Required work:
From the first line through the line containing "print_vni host block ifindex", transcribe the records exactly and include no other lines.

Saved data entries:
(** C4.  The block that encodes the range 100-105 with the multicast group
    239.1.1.1 decodes to the range 100 to 105 with the address printed as
    "group", and not as "remote"; and in every entry block an IPv4 address,
    or an IPv6 address when there is no IPv4 one, is printed as "group" when
    it is multicast, as "remote" when it is not, and not at all when all its
    bytes are zero. *)
Theorem decoded_endpoint_is_group_or_remote host nest_bytes :
  (exists block,
      req_attrs
        (snd (parse_vni_filter host nest_bytes "100-105"
                (empty_request RTM_NEWTUNNEL) sizeof_req
                (Some group_239_1_1_1)))
      = [block]
      /\ entry_range host block = mk_range 100 (Some 105)
      /\ forall ifindex,
          print_vni host block ifindex
          = [ print_uint PRINT_ANY (Some "vni") " %u" 100;
              print_uint PRINT_ANY (Some "vniEnd") "-%-14u " 105;
              print_string PRINT_ANY (Some "group") " %s"
                           (format_host AF_INET 4 [xef; x01; x01; x01]);
              close_json_object;
              print_string PRINT_FP None "%s" _SL_ ])
  /\ (forall ttb a,
         ttb VXLAN_VNIFILTER_ENTRY_GROUP = Some a ->
         print_vni_endpoint host ttb
         = endpoint_calls AF_INET 4 (load 4 (rta_data a))
                          (classify ipv4_multicast (load 4 (rta_data a))))
  /\ (forall ttb a,
         ttb VXLAN_VNIFILTER_ENTRY_GROUP = None ->
         ttb VXLAN_VNIFILTER_ENTRY_GROUP6 = Some a ->
         print_vni_endpoint host ttb
         = endpoint_calls AF_INET6 16 (load 16 (rta_data a))
                          (classify ipv6_multicast (load 16 (rta_data a))))
  /\ (forall ttb,
         ttb VXLAN_VNIFILTER_ENTRY_GROUP = None ->
         ttb VXLAN_VNIFILTER_ENTRY_GROUP6 = None ->
         print_vni_endpoint host ttb = []).
Proof.
  split; [|split; [|split]].
  - eexists. split; [|split].
    + unfold parse_vni_filter; cbn [snd]. rewrite vni_loop_eq.
      change (strtok (list_ascii_of_string "100-105") ",")
        with (Some (list_ascii_of_string "100-105", @nil ascii)).
      cbv iota beta.
      change (parse_vni_token (list_ascii_of_string "100-105"))
        with (100, 105).
      cbv iota beta. rewrite vni_loop_eq.
      change (strtok [] ",") with (@None (list ascii * list ascii)).
      cbv iota beta. rewrite add_vni_entry_attrs. reflexivity.
    + apply entry_range_children.
    + intros ifindex. destruct host; reflexivity.
  - apply print_vni_endpoint_ipv4.
  - apply print_vni_endpoint_ipv6.
  - intros ttb H4 H6. unfold print_vni_endpoint. rewrite H4, H6. reflexivity.
Qed.

Lemma decoded_endpoint_is_group_or_remote_witness :
  let a := mk_rtattr VXLAN_VNIFILTER_ENTRY_GROUP [x0a; x00; x00; x01] [] in
  let ttb :=
    parse_rtattr_flags VXLAN_VNIFILTER_ENTRY_MAX [a] NLA_F_NESTED in
  ttb VXLAN_VNIFILTER_ENTRY_GROUP = Some a
  /\ print_vni_endpoint BigEndian ttb
     = [print_string PRINT_ANY (Some "remote") " %s"
                     (format_host AF_INET 4 [x0a; x00; x00; x01])].
Proof.
  cbv zeta. split; [reflexivity|].
  exact (proj1 (proj2 (decoded_endpoint_is_group_or_remote BigEndian no_image))
               _ _ eq_refl).
Defined.

(* ================================================================== *)
(** ** The reply decoder: which messages are decoded *)
(* ================================================================== *)

Lemma is_tunnel_kind_guard type :
  negb (type =? RTM_NEWTUNNEL) && negb (type =? RTM_DELTUNNEL)
  && negb (type =? RTM_GETTUNNEL)
  = negb (is_tunnel_kind type).
Proof.
  unfold is_tunnel_kind.
  destruct (type =? RTM_NEWTUNNEL), (type =? RTM_DELTUNNEL),
    (type =? RTM_GETTUNNEL); reflexivity.
Qed.

Lemma header_length_ok n :
  holds_tunnel_header n = true -> (payload_len n <? 0) = false.
Proof.
  unfold holds_tunnel_header, payload_len, NLMSG_LENGTH, sizeof_tunnel_msg,
    NLMSG_HDRLEN.
  intros H. apply andb_true_iff in H as [H1 H2].
  apply Z.leb_le in H1. apply Z.ltb_lt in H2. apply Z.ltb_ge.
  unfold int32.
  rewrite (Z.mod_small (nlmsg_len n + 2 ^ 31)) by lia.
  rewrite Z.mod_small by lia. lia.
Qed.

Lemma print_vnifilter_rtm_len host fi n :
  print_vnifilter_rtm host fi n
  = if negb (is_tunnel_kind (nlmsg_type n)) then
      mk_rtm_result 0 []
        [unknown_vni_tunnel_rtm_msg (nlmsg_len n) (nlmsg_type n)
                                    (nlmsg_flags n)]
    else if payload_len n <? 0 then
      mk_rtm_result (-1) [] [bug_wrong_nlmsg_len (payload_len n)]
    else if negb (accepted fi n) then mk_rtm_result 0 [] []
    else
      mk_rtm_result 0
        (print_headers "[TUNNEL]"
           :: (if nlmsg_type n =? RTM_DELTUNNEL
               then [print_bool PRINT_ANY (Some "deleted") "Deleted " true]
               else [])
           ++ rtm_entries host (tunnel_rta n) true (tm_ifindex (tmsg n))
           ++ close_vni_port
           ++ [ print_string PRINT_FP None "%s" _SL_; fflush_stdout ])
        [].
Proof.
  unfold print_vnifilter_rtm, accepted. rewrite is_tunnel_kind_guard.
  fold (payload_len n).
  destruct (is_tunnel_kind (nlmsg_type n)); cbn [negb andb]; [|reflexivity].
  destruct (Z.ltb_spec (payload_len n) 0) as [Hl|Hl]; [reflexivity|].
  apply Z.leb_le in Hl. rewrite Hl.
  destruct (tm_family (tmsg n) =? AF_BRIDGE); cbn [negb andb]; [|reflexivity].
  destruct (fi =? 0), (fi =? tm_ifindex (tmsg n)); reflexivity.
Qed.

(** What the decoder prints for a message it accepts. *)
Lemma print_vnifilter_rtm_accepted host fi n :
  accepted fi n = true ->
  print_vnifilter_rtm host fi n
  = mk_rtm_result 0
      (print_headers "[TUNNEL]"
         :: (if nlmsg_type n =? RTM_DELTUNNEL
             then [print_bool PRINT_ANY (Some "deleted") "Deleted " true]
             else [])
         ++ rtm_entries host (tunnel_rta n) true (tm_ifindex (tmsg n))
         ++ close_vni_port
         ++ [ print_string PRINT_FP None "%s" _SL_; fflush_stdout ])
      [].
Proof.
  intros H. rewrite print_vnifilter_rtm_len, H.
  unfold accepted in H.
  apply andb_true_iff in H as [H _]. apply andb_true_iff in H as [H _].
  apply andb_true_iff in H as [Hk Hl]. rewrite Hk. cbn [negb].
  apply Z.leb_le in Hl.
  destruct (Z.ltb_spec (payload_len n) 0) as [Hlt|_]; [lia|reflexivity].
Qed.

(** A message that is not accepted prints nothing. *)
Lemma print_vnifilter_rtm_rejected host fi n :
  accepted fi n = false -> out (print_vnifilter_rtm host fi n) = [].
Proof.
  intros H. rewrite print_vnifilter_rtm_len, H.
  destruct (negb (is_tunnel_kind (nlmsg_type n))); [reflexivity|].
  destruct (payload_len n <? 0); reflexivity.
Qed.

(** A message that is not for the filter index prints nothing, whatever
    else it holds. *)
Lemma print_vnifilter_rtm_other_index host fi n :
  fi <> 0 -> tm_ifindex (tmsg n) <> fi ->
  out (print_vnifilter_rtm host fi n) = [].
Proof.
  intros Hfi Hn. unfold print_vnifilter_rtm.
  destruct (negb (nlmsg_type n =? RTM_NEWTUNNEL)
            && negb (nlmsg_type n =? RTM_DELTUNNEL)
            && negb (nlmsg_type n =? RTM_GETTUNNEL)); [reflexivity|].
  fold (payload_len n). destruct (payload_len n <? 0); [reflexivity|].
  destruct (negb (tm_family (tmsg n) =? AF_BRIDGE)); [reflexivity|].
  apply Z.eqb_neq in Hfi. rewrite Hfi.
  assert (E : (fi =? tm_ifindex (tmsg n)) = false) by (apply Z.eqb_neq; lia).
  rewrite E. reflexivity.
Qed.

Lemma rtnl_dump_filter_skip filter pre n post :
  ret (filter n) = 0 -> out (filter n) = [] ->
  ret (rtnl_dump_filter filter (pre ++ n :: post))
  = ret (rtnl_dump_filter filter (pre ++ post))
  /\ out (rtnl_dump_filter filter (pre ++ n :: post))
     = out (rtnl_dump_filter filter (pre ++ post)).
Proof.
  intros Hr Ho. induction pre as [|m pre IH]; cbn [app rtnl_dump_filter].
  - rewrite Hr, Ho. cbn [Z.ltb Z.compare ret out app]. auto.
  - destruct (ret (filter m) <? 0); [auto|].
    cbn [ret out]. destruct IH as [-> ->]. auto.
Qed.

(** C5, as the code has it.  A message of another kind than the three
    tunnel kinds is skipped: the decoder returns 0 and prints nothing.  A
    message of one of these kinds that is long enough for the fixed tunnel
    header and whose family is not the bridge family is skipped in the same
    way.  A skipped message changes neither the result nor the output of
    the dump it is part of. *)
Theorem unexpected_messages_are_skipped host filter_index n :
  (is_tunnel_kind (nlmsg_type n) = false ->
   print_vnifilter_rtm host filter_index n
   = mk_rtm_result 0 []
       [unknown_vni_tunnel_rtm_msg (nlmsg_len n) (nlmsg_type n)
                                   (nlmsg_flags n)])
  /\ (is_tunnel_kind (nlmsg_type n) = true ->
      holds_tunnel_header n = true ->
      tm_family (tmsg n) <> AF_BRIDGE ->
      print_vnifilter_rtm host filter_index n = mk_rtm_result 0 [] [])
  /\ (is_tunnel_kind (nlmsg_type n) = false
      \/ (holds_tunnel_header n = true /\ tm_family (tmsg n) <> AF_BRIDGE) ->
      forall pre post,
        let dump := rtnl_dump_filter (print_vnifilter_rtm_filter host filter_index) in
        ret (dump (pre ++ n :: post)) = ret (dump (pre ++ post))
        /\ out (dump (pre ++ n :: post)) = out (dump (pre ++ post))).
Proof.
  assert (A : is_tunnel_kind (nlmsg_type n) = false ->
              print_vnifilter_rtm host filter_index n
              = mk_rtm_result 0 []
                  [unknown_vni_tunnel_rtm_msg (nlmsg_len n) (nlmsg_type n)
                                              (nlmsg_flags n)]).
  { intros Hk. unfold print_vnifilter_rtm.
    rewrite is_tunnel_kind_guard, Hk. reflexivity. }
  assert (B : is_tunnel_kind (nlmsg_type n) = true ->
              holds_tunnel_header n = true ->
              tm_family (tmsg n) <> AF_BRIDGE ->
              print_vnifilter_rtm host filter_index n = mk_rtm_result 0 [] []).
  { intros Hk Hl Hf. unfold print_vnifilter_rtm.
    rewrite is_tunnel_kind_guard, Hk. cbn [negb andb].
    fold (payload_len n). rewrite (header_length_ok n Hl).
    apply Z.eqb_neq in Hf. rewrite Hf. reflexivity. }
  split; [exact A|]. split; [exact B|].
  intros H pre post dump. subst dump.
  apply rtnl_dump_filter_skip; unfold print_vnifilter_rtm_filter.
  - destruct (is_tunnel_kind (nlmsg_type n)) eqn:Hk.
    + destruct H as [H|[Hl Hf]]; [discriminate|]. rewrite B; auto.
    + rewrite A; auto.
  - destruct (is_tunnel_kind (nlmsg_type n)) eqn:Hk.
    + destruct H as [H|[Hl Hf]]; [discriminate|]. rewrite B; auto.
    + rewrite A; auto.
Qed.

Lemma unexpected_messages_are_skipped_witness :
  let n := mk_nlmsghdr 24 RTM_NEWTUNNEL 0 (mk_tunnel_msg AF_INET 3) [] in
  is_tunnel_kind (nlmsg_type n) = true
  /\ holds_tunnel_header n = true
  /\ tm_family (tmsg n) <> AF_BRIDGE
  /\ print_vnifilter_rtm LittleEndian 0 n = mk_rtm_result 0 [] [].
Proof.
  cbv zeta. split; [reflexivity|]. split; [reflexivity|].
  split; [discriminate|].
  apply (proj1 (proj2 (unexpected_messages_are_skipped LittleEndian 0 _)));
    [reflexivity|reflexivity|discriminate].
Defined.

(** C5, as stated, fails: a new-tunnel message of 20 bytes, too short for
    the tunnel header, with the family AF_INET, is not skipped; the decoder
    reports a wrong length and returns -1, which ends the dump. *)
Lemma short_message_of_other_family_is_fatal :
  let n := mk_nlmsghdr 20 RTM_NEWTUNNEL 0 (mk_tunnel_msg AF_INET 3) [] in
  tm_family (tmsg n) <> AF_BRIDGE
  /\ print_vnifilter_rtm LittleEndian 0 n
     = mk_rtm_result (-1) [] [bug_wrong_nlmsg_len (-4)].
Proof.
  cbv zeta. split; [discriminate|reflexivity].
Qed.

Final answer:
(** C4.  The block that encodes the range 100-105 with the multicast group
    239.1.1.1 decodes to the range 100 to 105 with the address printed as
    "group", and not as "remote"; and in every entry block an IPv4 address,
    or an IPv6 address when there is no IPv4 one, is printed as "group" when
    it is multicast, as "remote" when it is not, and not at all when all its
    bytes are zero. *)
Theorem decoded_endpoint_is_group_or_remote host nest_bytes :
  (exists block,
      req_attrs
        (snd (parse_vni_filter host nest_bytes "100-105"
                (empty_request RTM_NEWTUNNEL) sizeof_req
                (Some group_239_1_1_1)))
      = [block]
      /\ entry_range host block = mk_range 100 (Some 105)
      /\ forall ifindex,
          print_vni host block ifindex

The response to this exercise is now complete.